Stored data
Lemma user_shape (pos : nat) (s rest : list N) :
  match_at user_pattern pos s = Some rest →
  ∃ run, s = ord "@" :: run ++ rest ∧ Forall (λ c, word c = true) run.
Proof.
  intros [pos' Hm]%match_at_matches. unfold user_pattern in Hm.
  inversion Hm as [| | |r1 r2 pos0 s0 pos1 s1 pos2 s2 H1 H2| | | | |]; subst.
  inversion H1 as [|p0 pos0 c0 s0 Hc| | | | | | |]; subst.
  apply bool_decide_eq_true_1 in Hc as ->.
  apply matches_run_inv in H2 as (run & -> & Hrun & _). by exists run.
Qed.

Lemma user_first (pos : nat) (c : N) (s rest : list N) :
  match_at user_pattern pos (c :: s) = Some rest → c = ord "@".
Proof. by intros (run & [= -> _] & _)%user_shape. Qed.

Lemma user_pairs (pos : nat) (m rest : list N) :
  match_at user_pattern pos (m ++ rest) = Some rest →
  linked (λ x y, x = ord "@" ∨ word x = true) m.
Proof.
  intros (run & Hs & Hrun)%user_shape.
  change (ord "@" :: run ++ rest) with ((ord "@" :: run) ++ rest) in Hs.
  apply app_inv_tail in Hs as ->.
  apply linked_cons; [by left|].
  apply (Forall_linked (λ c, word c = true)); [|done]. by right.
Qed.

Lemma hashtag_shape (pos : nat) (s rest : list N) :
  match_at hashtag_pattern pos s = Some rest →
  ∃ pre h run,
    s = pre ++ h :: run ++ rest ∧
    (pre = [] ∨ ∃ ws, pre = [ws] ∧ isspace ws = true) ∧
    hashtag_mark h = true ∧ Forall (λ c, word c = true) run.
Proof.
  intros [pos' Hm]%match_at_matches. unfold hashtag_pattern in Hm.
  inversion Hm as [| | |r1 r2 pos0 s0 pos1 s1 pos2 s2 H1 H2| | | | |]; subst.
  inversion H2 as [| | |r1 r2 pos0 s0 pos3 s3 pos4 s4 H3 H4| | | | |]; subst.
  apply matches_run_inv in H4 as (run & -> & Hrun & _).
  assert (∃ h, s1 = h :: run ++ rest ∧ hashtag_mark h = true) as (h & -> & Hh).
  { inversion H3 as [| | | | | | |
      |r min max pos0 s0 pos5 s5 pos6 s6 _ H5 _ H6]; subst.
    inversion H5 as [|p0 pos0 c s0 Hc| | | | | | |]; subst.
    exists c. split; [|done]. f_equal.
    inversion H6 as [| | | | | |r max pos0 s0|r min pos0 s0
      |r min max pos0 s0 pos7 s7 pos8 s8 Hmax]; subst; done. }
  inversion H1 as [| | | |r1 r2 pos0 s0 pos5 s5 H5|r1 r2 pos0 s0 pos5 s5 H5
                   | | |]; subst.
  - inversion H5; subst. exists [], h, run. split_and!; auto.
  - inversion H5 as [|p0 pos0 c s0 Hc| | | | | | |]; subst.
    exists [c], h, run. split_and!; eauto.
Qed.

Lemma hashtag_first (pos : nat) (c : N) (s rest : list N) :
  match_at hashtag_pattern pos (c :: s) = Some rest →
  isspace c = true ∨ hashtag_mark c = true.
Proof.
  intros (pre & h & run & Hs & [->|(ws & -> & Hws)] & Hh & _)%hashtag_shape;
    simpl in Hs; injection Hs as -> _; auto.
Qed.

Lemma hashtag_pairs (pos : nat) (m rest : list N) :
  match_at hashtag_pattern pos (m ++ rest) = Some rest →
  linked (λ x y, hashtag_mark y = true ∨
                 (hashtag_mark x = true ∨ word x = true)) m.
Proof.
  intros (pre & h & run & Hs & Hpre & Hh & Hrun)%hashtag_shape.
  change (pre ++ h :: run ++ rest) with (pre ++ (h :: run) ++ rest) in Hs.
  rewrite app_assoc in Hs. apply app_inv_tail in Hs as ->.
  assert (linked (λ x y, hashtag_mark y = true ∨
                         (hashtag_mark x = true ∨ word x = true)) (h :: run)).
  { apply linked_cons; [auto|].
    apply (Forall_linked (λ c, word c = true)); [|done]. auto. }
  destruct Hpre as [->|(ws & -> & _)]; [done|].
  apply linked_cons; [|done]. intros y [= <-]. auto.
Qed.

End shapes.

(** *** Placeholders stay *)

Lemma contains_reverse (s w : list N) :
  contains s w → contains (reverse s) (reverse w).
Proof.
  intros (l1 & l2 & ->). exists (reverse l2), (reverse l1).
  by rewrite !reverse_app, <- !app_assoc.
Qed.

Lemma contains_tail (s : list N) (c : N) (w : list N) :
  contains s (c :: w) → contains s w.
Proof.
  intros (l1 & l2 & ->). exists (l1 ++ [c]), l2. by rewrite <- !app_assoc.
Qed.

Lemma contains_init (s w1 w2 : list N) :
  contains s (w1 ++ w2) → contains s w1.
Proof.
  intros (l1 & l2 & ->). exists l1, (w2 ++ l2). by rewrite <- !app_assoc.
Qed.

Lemma drop_while_keeps (p : N → bool) (s w : list N) :
  (∀ c, head w = Some c → p c = false) →
  contains s w → contains (drop_while p s) w.
Proof.
  intros Hw (l1 & l2 & ->). induction l1 as [|c l1 IH]; simpl.
  - destruct w as [|a w]; [by exists [], (drop_while p l2)|].
    simpl. rewrite (Hw a) by done. by exists [], l2.
  - destruct (p c); [done|]. by exists (c :: l1), l2.
Qed.

Section stays.
Context `{Unicode}.

(** Characters that none of the patterns after the URLs can start with,
    such as the letters of the placeholders. *)
Definition plain_char (c : N) : Prop :=
  isdecimal c = false ∧ isspace c = false ∧ hashtag_mark c = false ∧
  c ≠ ord "@".

Lemma placeholder_plain (s : string) :
  forallb (λ c, (c <? 128)%N && negb (between 48 57 c) &&
                negb (between 9 13 c || between 28 32 c) &&
                negb (hashtag_mark c) && negb (bool_decide (c = ord "@")))
    (str s) = true →
  Forall plain_char (str s).
Proof.
  intros Hs. apply Forall_forall. intros c Hc.
  rewrite forallb_forall in Hs. apply list_elem_of_In, Hs in Hc.
  repeat apply andb_true_iff in Hc as [Hc ?].
  apply N.ltb_lt in Hc. unfold plain_char.
  rewrite isdecimal_ascii, isspace_ascii by done.
  split_and!; try by apply negb_true_iff.
  intros ->. done.
Qed.

Lemma strip_keeps (s w : list N) :
  (∀ c, head w = Some c → isspace c = false) →
  (∀ c, last w = Some c → isspace c = false) →
  contains s w → contains (strip s) w.
Proof.
  intros Hhead Hlast Hin. unfold strip, lstrip.
  rewrite <- (reverse_involutive w). apply contains_reverse.
  apply drop_while_keeps.
  { intros c. rewrite head_reverse. apply Hlast. }
  apply contains_reverse. by apply drop_while_keeps.
Qed.

Lemma space_not_decimal : isdecimal (ord " ") = false.
Proof. by rewrite isdecimal_ascii. Qed.

Lemma digits_keep (a0 : N) (w s : list N) :
  Forall plain_char (a0 :: w) →
  contains s (ord " " :: a0 :: w) →
  contains (sub digit_pattern (str " DIGIT ") s) (ord " " :: a0 :: w).
Proof.
  intros Hw.
  apply (pieces_keeps_spaced digit_pattern (str " DIGIT ")
           (λ c, isdecimal c = true)
           (λ x y, isdecimal x = true ∧ isdecimal y = true)
           (plus_first isdecimal) (plus_pairs isdecimal) _ _ _ 0 s);
    [by apply sub_pieces|done| |].
  - eapply Forall_impl; [exact Hw|]. intros c (Hc & _). congruence.
  - intros [Hsp _]. by rewrite space_not_decimal in Hsp.
Qed.

Lemma hashtags_keep (a0 : N) (w s : list N) :
  Forall plain_char (a0 :: w) →
  contains s (ord " " :: a0 :: w) →
  contains (sub hashtag_pattern (str " HASHTAG ") s) (ord " " :: a0 :: w).
Proof.
  intros Hw.
  apply (pieces_keeps_spaced hashtag_pattern (str " HASHTAG ")
           (λ c, isspace c = true ∨ hashtag_mark c = true)
           (λ x y, hashtag_mark y = true ∨
                   (hashtag_mark x = true ∨ word x = true))
           hashtag_first hashtag_pairs _ _ _ 0 s);
    [by apply sub_pieces|done| |].
  - eapply Forall_impl; [exact Hw|].
    intros c (_ & Hc1 & Hc2 & _) [?|?]; congruence.
  - apply Forall_cons in Hw as [(_ & _ & Ha0 & _) _].
    intros [?|[?|Hsp]]; [congruence|done|].
    by rewrite word_space in Hsp.
Qed.

Lemma users_keep (a0 : N) (w s : list N) :
  Forall plain_char (a0 :: w) →
  contains s (ord " " :: a0 :: w) →
  contains (sub user_pattern (str " USER ") s) (ord " " :: a0 :: w).
Proof.
  intros Hw.
  apply (pieces_keeps_spaced user_pattern (str " USER ")
           (λ c, c = ord "@") (λ x y, x = ord "@" ∨ word x = true)
           user_first user_pairs _ _ _ 0 s);
    [by apply sub_pieces|done| |].
  - eapply Forall_impl; [exact Hw|]. by intros c (_ & _ & _ & Hc).
  - intros [?|Hsp]; [done|]. by rewrite word_space in Hsp.
Qed.

Lemma blanks_keep (a0 : N) (w s : list N) :
  Forall plain_char (a0 :: w) →
  contains s (ord " " :: a0 :: w) →
  contains (sub blankspace_pattern (str " ") s) (ord " " :: a0 :: w).
Proof.
  intros Hw.
  apply (pieces_keeps_spaced blankspace_pattern (str " ")
           (λ c, isspace c = true)
           (λ x y, isspace x = true ∧ isspace y = true)
           (plus_first isspace) (plus_pairs isspace) _ _ _ 0 s);
    [by apply sub_pieces|done| |].
  - eapply Forall_impl; [exact Hw|]. intros c (_ & Hc & _). congruence.
  - apply Forall_cons in Hw as [(_ & Ha0 & _) _]. intros [_ ?]. congruence.
Qed.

■ The task:
Repeat, exactly as they stand above, the lines from the line with "Lemma hashtags_keep (a0" to the line with "apply (pieces_keeps_spaced hashtag_pattern", both lines included.

■ Exercise solution:
Lemma hashtags_keep (a0 : N) (w s : list N) :
  Forall plain_char (a0 :: w) →
  contains s (ord " " :: a0 :: w) →
  contains (sub hashtag_pattern (str " HASHTAG ") s) (ord " " :: a0 :: w).
Proof.
  intros Hw.
  apply (pieces_keeps_spaced hashtag_pattern (str " HASHTAG ")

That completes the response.